* [Task requirements] This exercise calls for an exact copy of the listing below.

* [Exercise material]
(** Property X14.  With the format ["cast"] and a path that cannot be opened, the
    [OSError] leaves [main]: no file is changed and nothing is printed
    after the line that announces the generation, so no success is
    reported. *)
Theorem main_fails_without_a_file a w :
  args.format a = "cast" -> writable (args.output a) = false ->
  exists w',
    main dumps now writable a w = Raised_OSError w' /\
    files w' = files w /\
    stdout w' = stdout w ++ ["Generating VibeSec demo..."].
Proof.
  intros Hf Hw. unfold main, save_asciicast_to.
  rewrite Hf. simpl String.eqb. cbv iota. simpl stdout. rewrite Hw.
  eexists. split; [reflexivity|]. split; reflexivity.
Qed.

End MainFacts.

Lemma main_touches_only_the_output_witness :
  let w := {| stdout := []; files := {[ "notes.txt" := "keep" ]} |} in
  files (world_of (main Json.dumps 1700000000 (fun _ => true) args.default w))
    !! "notes.txt"
  = files w !! "notes.txt".
Proof.
  intros w.
  refine (proj1 (main_touches_only_the_output Json.dumps 1700000000 (fun _ => true)
                   args.default w) "notes.txt" _).
  intros H. vm_compute in H. discriminate H.
Defined.


Lemma main_fails_without_a_file_witness :
  let w := {| stdout := []; files := {[ "vibesec-demo.cast" := "old" ]} |} in
  exists w',
    main Json.dumps 1700000000 (fun _ => false) args.default w = Raised_OSError w' /\
    files w' = files w.
Proof.
  intros w.
  destruct (main_fails_without_a_file Json.dumps 1700000000 (fun _ => false)
              args.default w eq_refl eq_refl) as (w' & Hm & Hf & _).
  exists w'. split; [exact Hm|exact Hf].
Defined.
(** X2.  Along a sequence of samples each of which only clears bits of its
    predecessor, whatever the mask, the counter and the record of calls
    stay as they were: falling edges are never counted and never take the
    mutex. *)
Theorem falling_samples_count_nothing (xs : list Z) (w : world) :
  only_falling (previous_state w) xs = true ->
  event_count (exec (notify_all xs) w) = event_count w
  /\ calls (exec (notify_all xs) w) = calls w
  /\ previous_state (exec (notify_all xs) w) = last xs (previous_state w).
Proof.
  revert w. induction xs as [| x xs IH]; intros w H.
  - repeat split.
  - cbn [only_falling] in H. apply andb_prop in H. destruct H as [Hx Hxs].
    apply Z.eqb_eq in Hx.
    change (exec (notify_all (x :: xs)) w)
      with (exec (notify_all xs) (exec (gpio_change_callback x) w)).
    rewrite callback_without_rise by (apply rising_edges_falling; exact Hx).
    destruct (IH (exec (store_previous_state x) w) Hxs) as (Ec & El & Ep).
    rewrite Ec, El, Ep. repeat split. symmetry. apply last_cons.
Qed.

Lemma falling_samples_count_nothing_witness :
  let w := mkWorld 7 0xFF 0xFF 0xFF (Some Gpio_change_callback) [] in
  event_count (exec (notify_all [0x7F; 0x0F; 0x0F; 0x01; 0x00]) w) = 7.
Proof.
  intros w.
  destruct (falling_samples_count_nothing [0x7F; 0x0F; 0x0F; 0x01; 0x00] w)
    as (E & _).
  - reflexivity.
  - exact E.
Defined.

(** X3.  The rising-edge words of two consecutive notifications have no
    bit in common, whatever the masks: a line counted by one notification
    is not counted by the next, it has to fall first. *)
Theorem consecutive_rises_are_disjoint (prev x y mask mask' : Z) :
  Z.land (rising_edges_of prev x mask) (rising_edges_of x y mask') = 0.
Proof.
  apply Z.bits_inj'. intros i Hi.
  rewrite Z.land_spec, !rising_edges_testbit, Z.bits_0 by exact Hi.
  destruct (Z.testbit x i); cbn; rewrite ?andb_false_r; reflexivity.
Qed.

(** X4.  With a single line monitored (mask [1 << i], [i] below 32), a
    notification adds one to the counter exactly when that line went from
    0 to 1 and nothing otherwise. *)
Theorem single_line_counts_its_rises (i x : Z) (w : world) :
  0 <= i < 32 ->
  monitored_mask w = shl32 1 i ->
  is_uint32 (event_count w) ->
  event_count (exec (gpio_change_callback x) w) =
  uint32 (event_count w
          + Z.b2z (negb (Z.testbit (previous_state w) i) && Z.testbit x i)).
Proof.
  intros Hi Hm Hc. unfold exec. rewrite gpio_change_callback_spec.
  cbn [snd event_count]. rewrite incr_times_add by exact Hc.
  rewrite Z2Nat.id by apply popcount_nonneg. unfold add32. f_equal. f_equal.
  rewrite Hm, shl32_one by exact Hi. unfold rising_edges_of.
  rewrite land_pow2 by lia. rewrite Z.land_spec, not32_testbit by lia.
  destruct (Z.ltb_spec i 32) as [_ | Hge]; [| lia]. cbn [andb].
  destruct (negb (Z.testbit (previous_state w) i) && Z.testbit x i).
  - apply popcount_pow2. lia.
  - reflexivity.
Qed.

Lemma single_line_counts_its_rises_witness :
  let w := mkWorld 10 0x04 0x03 0x03 (Some Gpio_change_callback) [] in
  event_count (exec (gpio_change_callback 0xFF) w) = 11.
Proof.
  intros w.
  rewrite (single_line_counts_its_rises 2 0xFF w).
  - reflexivity.
  - lia.
  - reflexivity.
  - unfold is_uint32, modulus. simpl. lia.
Defined.

(** X5.  Monitoring two sets of lines that have no line in common counts,
    for every notification, the sum of what each set alone would count. *)
Theorem disjoint_masks_add_up (prev x mask1 mask2 : Z) :
  Z.land mask1 mask2 = 0 ->
  popcount (rising_edges_of prev x (Z.lor mask1 mask2)) =
  popcount (rising_edges_of prev x mask1)
  + popcount (rising_edges_of prev x mask2).
Proof.
  intros Hd. unfold rising_edges_of. rewrite Z.land_lor_distr_r.
  apply popcount_lor_disjoint.
  - apply (rising_edges_range prev x mask1).
  - apply (rising_edges_range prev x mask2).
  - apply Z.bits_inj'. intros i Hi. rewrite !Z.land_spec, Z.bits_0.
    assert (Hb : Z.testbit mask1 i && Z.testbit mask2 i = false).
    { rewrite <- Z.land_spec, Hd. apply Z.bits_0. }
    destruct (Z.testbit mask1 i), (Z.testbit mask2 i); cbn in *;
      try discriminate; rewrite ?andb_false_r; reflexivity.
Qed.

* [Exercise solution]
(** Property X14.  With the format ["cast"] and a path that cannot be opened, the
    [OSError] leaves [main]: no file is changed and nothing is printed
    after the line that announces the generation, so no success is
    reported. *)
Theorem main_fails_without_a_file a w :
  args.format a = "cast" -> writable (args.output a) = false ->
  exists w',
    main dumps now writable a w = Raised_OSError w' /\
    files w' = files w /\
    stdout w' = stdout w ++ ["Generating VibeSec demo..."].
Proof.
  intros Hf Hw. unfold main, save_asciicast_to.
  rewrite Hf. simpl String.eqb. cbv iota. simpl stdout. rewrite Hw.
  eexists. split; [reflexivity|]. split; reflexivity.
Qed.

End MainFacts.

Lemma main_touches_only_the_output_witness :
  let w := {| stdout := []; files := {[ "notes.txt" := "keep" ]} |} in
  files (world_of (main Json.dumps 1700000000 (fun _ => true) args.default w))
    !! "notes.txt"
  = files w !! "notes.txt".
Proof.
  intros w.
  refine (proj1 (main_touches_only_the_output Json.dumps 1700000000 (fun _ => true)
                   args.default w) "notes.txt" _).
  intros H. vm_compute in H. discriminate H.
Defined.


Lemma main_fails_without_a_file_witness :
  let w := {| stdout := []; files := {[ "vibesec-demo.cast" := "old" ]} |} in
  exists w',
    main Json.dumps 1700000000 (fun _ => false) args.default w = Raised_OSError w' /\
    files w' = files w.
Proof.
  intros w.
  destruct (main_fails_without_a_file Json.dumps 1700000000 (fun _ => false)
              args.default w eq_refl eq_refl) as (w' & Hm & Hf & _).
  exists w'. split; [exact Hm|exact Hf].
Defined.
(** X2.  Along a sequence of samples each of which only clears bits of its
    predecessor, whatever the mask, the counter and the record of calls
    stay as they were: falling edges are never counted and never take the
    mutex. *)
Theorem falling_samples_count_nothing (xs : list Z) (w : world) :
  only_falling (previous_state w) xs = true ->
  event_count (exec (notify_all xs) w) = event_count w
  /\ calls (exec (notify_all xs) w) = calls w
  /\ previous_state (exec (notify_all xs) w) = last xs (previous_state w).
Proof.
  revert w. induction xs as [| x xs IH]; intros w H.
  - repeat split.
  - cbn [only_falling] in H. apply andb_prop in H. destruct H as [Hx Hxs].
    apply Z.eqb_eq in Hx.
    change (exec (notify_all (x :: xs)) w)
      with (exec (notify_all xs) (exec (gpio_change_callback x) w)).
    rewrite callback_without_rise by (apply rising_edges_falling; exact Hx).
    destruct (IH (exec (store_previous_state x) w) Hxs) as (Ec & El & Ep).
    rewrite Ec, El, Ep. repeat split. symmetry. apply last_cons.
Qed.

Lemma falling_samples_count_nothing_witness :
  let w := mkWorld 7 0xFF 0xFF 0xFF (Some Gpio_change_callback) [] in
  event_count (exec (notify_all [0x7F; 0x0F; 0x0F; 0x01; 0x00]) w) = 7.
Proof.
  intros w.
  destruct (falling_samples_count_nothing [0x7F; 0x0F; 0x0F; 0x01; 0x00] w)
    as (E & _).
  - reflexivity.
  - exact E.
Defined.

(** X3.  The rising-edge words of two consecutive notifications have no
    bit in common, whatever the masks: a line counted by one notification
    is not counted by the next, it has to fall first. *)
Theorem consecutive_rises_are_disjoint (prev x y mask mask' : Z) :
  Z.land (rising_edges_of prev x mask) (rising_edges_of x y mask') = 0.
Proof.
  apply Z.bits_inj'. intros i Hi.
  rewrite Z.land_spec, !rising_edges_testbit, Z.bits_0 by exact Hi.
  destruct (Z.testbit x i); cbn; rewrite ?andb_false_r; reflexivity.
Qed.

(** X4.  With a single line monitored (mask [1 << i], [i] below 32), a
    notification adds one to the counter exactly when that line went from
    0 to 1 and nothing otherwise. *)
Theorem single_line_counts_its_rises (i x : Z) (w : world) :
  0 <= i < 32 ->
  monitored_mask w = shl32 1 i ->
  is_uint32 (event_count w) ->
  event_count (exec (gpio_change_callback x) w) =
  uint32 (event_count w
          + Z.b2z (negb (Z.testbit (previous_state w) i) && Z.testbit x i)).
Proof.
  intros Hi Hm Hc. unfold exec. rewrite gpio_change_callback_spec.
  cbn [snd event_count]. rewrite incr_times_add by exact Hc.
  rewrite Z2Nat.id by apply popcount_nonneg. unfold add32. f_equal. f_equal.
  rewrite Hm, shl32_one by exact Hi. unfold rising_edges_of.
  rewrite land_pow2 by lia. rewrite Z.land_spec, not32_testbit by lia.
  destruct (Z.ltb_spec i 32) as [_ | Hge]; [| lia]. cbn [andb].
  destruct (negb (Z.testbit (previous_state w) i) && Z.testbit x i).
  - apply popcount_pow2. lia.
  - reflexivity.
Qed.

Lemma single_line_counts_its_rises_witness :
  let w := mkWorld 10 0x04 0x03 0x03 (Some Gpio_change_callback) [] in
  event_count (exec (gpio_change_callback 0xFF) w) = 11.
Proof.
  intros w.
  rewrite (single_line_counts_its_rises 2 0xFF w).
  - reflexivity.
  - lia.
  - reflexivity.
  - unfold is_uint32, modulus. simpl. lia.
Defined.

(** X5.  Monitoring two sets of lines that have no line in common counts,
    for every notification, the sum of what each set alone would count. *)
Theorem disjoint_masks_add_up (prev x mask1 mask2 : Z) :
  Z.land mask1 mask2 = 0 ->
  popcount (rising_edges_of prev x (Z.lor mask1 mask2)) =
  popcount (rising_edges_of prev x mask1)
  + popcount (rising_edges_of prev x mask2).
Proof.
  intros Hd. unfold rising_edges_of. rewrite Z.land_lor_distr_r.
  apply popcount_lor_disjoint.
  - apply (rising_edges_range prev x mask1).
  - apply (rising_edges_range prev x mask2).
  - apply Z.bits_inj'. intros i Hi. rewrite !Z.land_spec, Z.bits_0.
    assert (Hb : Z.testbit mask1 i && Z.testbit mask2 i = false).
    { rewrite <- Z.land_spec, Hd. apply Z.bits_0. }
    destruct (Z.testbit mask1 i), (Z.testbit mask2 i); cbn in *;
      try discriminate; rewrite ?andb_false_r; reflexivity.
Qed.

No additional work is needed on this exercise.